A novel 105 basepair deletion causing β⁰-thalassemia in members of a Thai family

We identified and characterized a novel β⁰-thalassemia mutation due to partial deletion of the 5′ end β-globin gene including the mRNA cap site and a part of exon 1. The deletion was precisely 105 basepair (bp) in length extending from position −24 or −25 to +80 or +81 relative to the β-globin gene mRNA cap site. This mutation was detected in three individuals from a family originating in the area of southern Thailand.

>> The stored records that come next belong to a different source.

(* ===== verification/WalletTheorems.v ===== *)
(** * WalletTheorems: correctness of wallets and of their scripts *)

From S2P Require Import Prelude Bytes Sha256 Merkle BitcoinTypes ScriptPubkey.
From S2P Require Import Database Repository RepositoryFacts Ledger Chain Wallet WalletFacts Scan.
From S2P Require Import Genesis Sync HeaderSync Manager Examples BlockScan ScanExamples.

(** ** Refilling *)



(** Deriving scripts in batches leaves no hole and no overlap: two
    consecutive batches are the batch of their union. *)
Theorem deriveScriptPubkeys_batches `{Bip32} wl acc offset n m l1 l2 :
  0 ≤ n → 0 ≤ m →
  deriveScriptPubkeys wl acc offset n = Ok l1 →
  deriveScriptPubkeys wl acc (uint32_wrap (offset + n)) m = Ok l2 →
  deriveScriptPubkeys wl acc offset (n + m) = Ok (l1 ++ l2).
Proof.
  unfold deriveScriptPubkeys, MakeMulti. intros Hn Hm H1 H2.
  apply outcome_bind_Ok in H1 as (ks & Hk & H1). rewrite Hk in H2 |- *.
  apply outcome_bind_Ok in H1 as (base & Hb & H1). run_outcome.
  apply outcome_bind_Ok in H2 as (ks' & Hk' & H2). injection Hk' as <-.
  apply outcome_bind_Ok in H2 as (base' & Hb' & H2). rewrite Hb in Hb' |- *. injection Hb' as <-.
  run_outcome. apply mapM_Ok in H1, H2. apply mapM_Ok.
  rewrite seqZ_app by done. apply Forall2_app; [done|]. rewrite Z.add_0_l.
  rewrite <- (Z.add_0_r n) at 1. rewrite <- fmap_add_seqZ. apply Forall2_fmap_l.
  eapply Forall2_impl; [exact H2|]. intros i s Hi. cbv beta in Hi. unfold compose.
  rewrite <- Hi. f_equal. unfold uint32_wrap. rewrite Z.add_mod_idemp_r by done. f_equal. lia.
Qed.

Lemma deriveScriptPubkeys_batches_witness :
  ∃ l1 l2, deriveScriptPubkeys wallet0 receiveAccount 0 (1 + 1) = Ok (l1 ++ l2) ∧ length l1 = 1%nat.
Proof.
  destruct (deriveScriptPubkeys wallet0 receiveAccount 0 1) as [l1| | |] eqn:H1;
    [|vm_compute in H1; discriminate H1..].
  destruct (deriveScriptPubkeys wallet0 receiveAccount (uint32_wrap (0 + 1)) 1) as [l2| | |] eqn:H2;
    [|vm_compute in H2; discriminate H2..].
  exists l1, l2. split.
  - apply (deriveScriptPubkeys_batches wallet0 receiveAccount 0 1 1 l1 l2); [lia|lia|exact H1|exact H2].
  - vm_compute in H1. injection H1 as <-. reflexivity.
Defined.

(** The order in which a wallet lists its keys does not matter for multisig
    scripts: the three multisig kinds give the same script for any permutation
    of the keys. *)
Theorem Make_multisig_order `{Bip32} k reqsigs pubkeys pubkeys' :
  k = SK_P2MS ∨ k = SK_P2SH_MULTISIG ∨ k = SK_P2WSH_MULTISIG →
  pubkeys ≡ₚ pubkeys' → Make k reqsigs pubkeys = Make k reqsigs pubkeys'.
Proof.
  intros Hk Hp. pose proof (bytesSorted_perm _ _ Hp) as He.
  destruct Hk as [->|[->| ->]]; unfold Make; by rewrite He.
Qed.

Lemma Make_multisig_order_witness :
  Make SK_P2WSH_MULTISIG 1 [Key key0; z2b 3 :: zeroes 32] =
  Make SK_P2WSH_MULTISIG 1 [z2b 3 :: zeroes 32; Key key0].
Proof.
  apply (Make_multisig_order SK_P2WSH_MULTISIG 1 [Key key0; z2b 3 :: zeroes 32]
    [z2b 3 :: zeroes 32; Key key0]); [right; right; reflexivity|apply Permutation_swap].
Defined.

(** ** Next indexes *)

(** The row of a wallet in the database holds its next indexes. *)
Definition row_sync (wl : wallet) (db : Database) : Prop :=
  ∃ row, t_wallet db !! hash wl = Some row ∧
    wr_next_receive_index row = nextReceiveIndex wl ∧ wr_next_change_index row = nextChangeIndex wl.

(** When a script is paid, [walletUpdateIndexes] moves the next index of its
    account past the script and never back, leaves the other account and all
    other wallets alone, and keeps the wallet's row in the database equal to the
    indexes in memory. *)
Theorem walletUpdateIndexes_spec info wl w :
  wallets w !! walletIdx info = Some wl → 0 ≤ pubkeyIdx info < 2 ^ 32 - 1 →
  row_sync wl (r_db (repo w)) →
  ∃ w' wl', walletUpdateIndexes info w = (Ok tt, w') ∧
    wallets w' = <[walletIdx info := wl']> (wallets w) ∧
    (∀ acc, nextIndex acc wl' =
      if decide (acc = account info) then Z.max (nextIndex acc wl) (pubkeyIdx info + 1)
      else nextIndex acc wl) ∧
    (∀ acc, nDerived acc wl' = nDerived acc wl) ∧ same_config wl wl' ∧
    row_sync wl' (r_db (repo w')).
Proof.
  intros Hw Hp (row & Hrow & Hr & Hc). exists (advanced info wl w), (next_past info wl).
  split; [by apply walletUpdateIndexes_run|]. split; [done|].
  split; [intros acc; apply next_past_next|]. split; [intros acc; apply next_past_derived|].
  split; [apply next_past_config|].
  assert (hash (next_past info wl) = hash wl) as Hh by (by destruct (next_past_config info wl) as (_ & _ & _ & ?)).
  unfold row_sync, advanced. rewrite Hh. simpl. unfold next_past_db.
  destruct (Z.ltb_spec (pubkeyIdx info) (nextIndex (account info) wl)) as [Hlt|Hge].
  - exists row. unfold next_past. rewrite (proj2 (Z.ltb_lt _ _)) by done. done.
  - simpl. rewrite lookup_alter_eq, Hrow. simpl. eexists. split; [done|]. done.
Qed.

Definition w_row : W := manager
  {| r_db := upd_wallet <[hash wallet0 := {| wr_height := 0; wr_next_receive_index := 0;
                                             wr_next_change_index := 0 |}]> emptyDatabase;
     utxoIndex := ∅ |} [wallet0] ∅.

Lemma walletUpdateIndexes_spec_witness :
  ∃ w' wl', walletUpdateIndexes {| walletIdx := 0; account := changeAccount; pubkeyIdx := 7 |} w_row
      = (Ok tt, w') ∧ nextIndex changeAccount wl' = 8 ∧ row_sync wl' (r_db (repo w')).
Proof.
  destruct (walletUpdateIndexes_spec {| walletIdx := 0; account := changeAccount; pubkeyIdx := 7 |}
    wallet0 w_row) as (w' & wl' & H1 & _ & H2 & _ & _ & H3).
  - reflexivity.
  - simpl. lia.
  - eexists. split; [apply lookup_insert_eq|]. split; reflexivity.
  - exists w', wl'. split; [exact H1|]. split; [|exact H3]. rewrite H2. reflexivity.
Defined.

(** ** Wallet hashes *)

Lemma concat_keys_inj ks ks' :
  Forall (λ k, length (Key k) = 33%nat) ks → Forall (λ k, length (Key k) = 33%nat) ks' →
  ks ≫= Key = ks' ≫= Key → Key <$> ks = Key <$> ks'.
Proof.
  intros H1 H2. revert ks' H2. induction H1 as [|k ks Hk H1 IH]; intros [|k' ks'] H2 H; try done.
  - inversion_clear H2. rewrite bind_cons in H. apply (f_equal length) in H.
    rewrite length_app in H. simpl in H. lia.
  - rewrite bind_cons in H. apply (f_equal length) in H. rewrite length_app in H. simpl in H. lia.
  - inversion_clear H2. rewrite !bind_cons in H.
    apply app_inj_1 in H as [Hkk H]; [|congruence]. rewrite !fmap_cons, Hkk. f_equal. by apply IH.
Qed.

Lemma kind_byte_inj k k' : z2b (kind_byte k) = z2b (kind_byte k') → k = k'.
Proof. by destruct k, k'. Qed.

(** The hash under which a wallet is stored identifies its kind, its number
    of required signatures and its list of keys: two configurations with the
    same hash have the same, unless their texts are a collision of SHA-256.
    (The chain codes do not enter the hash.) *)
Theorem walletHash_identifies k m ks k' m' ks' :
  0 ≤ m < 256 → 0 ≤ m' < 256 →
  Forall (λ k, length (Key k) = 33%nat) ks → Forall (λ k, length (Key k) = 33%nat) ks' →
  walletHash k m ks = walletHash k' m' ks' →
  (k = k' ∧ m = m' ∧ Key <$> ks = Key <$> ks') ∨
  (walletHash_input k m ks ≠ walletHash_input k' m' ks' ∧
   Sha256.Sum256 (walletHash_input k m ks) = Sha256.Sum256 (walletHash_input k' m' ks')).
Proof.
  intros Hm Hm' Hks Hks' H. unfold walletHash in H.
  destruct (decide (walletHash_input k m ks = walletHash_input k' m' ks')) as [He|Hne]; [left|by right].
  unfold walletHash_input in He. cbn [app] in He. injection He as Hk Hr He.
  split; [by apply kind_byte_inj|]. split; [|by apply concat_keys_inj].
  apply (f_equal b2z) in Hr. rewrite !b2z_z2b in Hr. rewrite !Z.mod_small in Hr by done. done.
Qed.

Lemma walletHash_identifies_witness :
  (SK_P2WPKH = SK_P2WPKH ∧ 1 = 1 ∧ Key <$> [key0] = Key <$> [key0]) ∨
  (walletHash_input SK_P2WPKH 1 [key0] ≠ walletHash_input SK_P2WPKH 1 [key0] ∧
   Sha256.Sum256 (walletHash_input SK_P2WPKH 1 [key0]) = Sha256.Sum256 (walletHash_input SK_P2WPKH 1 [key0])).
Proof.
  apply (walletHash_identifies SK_P2WPKH 1 [key0] SK_P2WPKH 1 [key0]);
    [lia|lia|repeat constructor|repeat constructor|reflexivity].
Defined.

(** ** Setting wallets up *)


Lemma config0_ok : config_ok config0.
Proof. split; [done|]. by apply (toy_derives never _ key0 []). Qed.


(** A wallet of no kind: its scripts cannot be derived. *)
Definition config_none : WalletConfig :=
  {| wc_Kind := SK_NONE; wc_Reqsigs := 1; wc_MasterPubs := [key0]; wc_Height := 0 |}.

(** [setupWallet] drops the error of [refillWallet]: there is a wallet whose
    scripts cannot be derived, for which the refill fails and [setupWallet]
    nevertheless succeeds, with no script of the wallet in the index. *)
Theorem setupWallet_ignores_derive_error :
  ∃ w' e, setupWallet 0 config_none (manager repo0 [wallet0] ∅) = (Ok tt, w') ∧
    scriptPubkeys w' = ∅ ∧ (refillWallet 0 w').1 = Err e.
Proof.
  exists (upd_wallets <[0%nat := loaded_wallet config_none (fresh_row config_none)]>
    (upd_repo (upd_db (setup_db config_none)) (manager repo0 [wallet0] ∅))).
  exists (ErrMsg "bad scriptKind"). vm_compute. repeat split.
Qed.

The propositus was a 39-year-old female and noted to be heterozygous for β-thalassemia with hemoglobin (Hb) level of 10.1 g/dl, MCV 70 fl, MCH 23.1 pg, HbA₂ 6.3%, and HbF 2.4%. Her son was 9 years of age and was also heterozygous for the mutation, having Hb level of 10.8 g/dl, MCV 58 fl, MCH 19.0 pg, HbA₂ 5.6%, and HbF 4.3%. Her 6-year-old daughter was affected, having a genotype of this mutation and a G-C transition at IVS 1 nt 5. Although the deletion does not include the β-globin gene promoter sequences, the individuals heterozygous for this mutation have an elevated HbA₂ level slightly higher than observed in most carriers of β-thalassemia caused by point mutations. Am. J. Hematol. 61:1–4, 1999. © 1999 Wiley-Liss, Inc.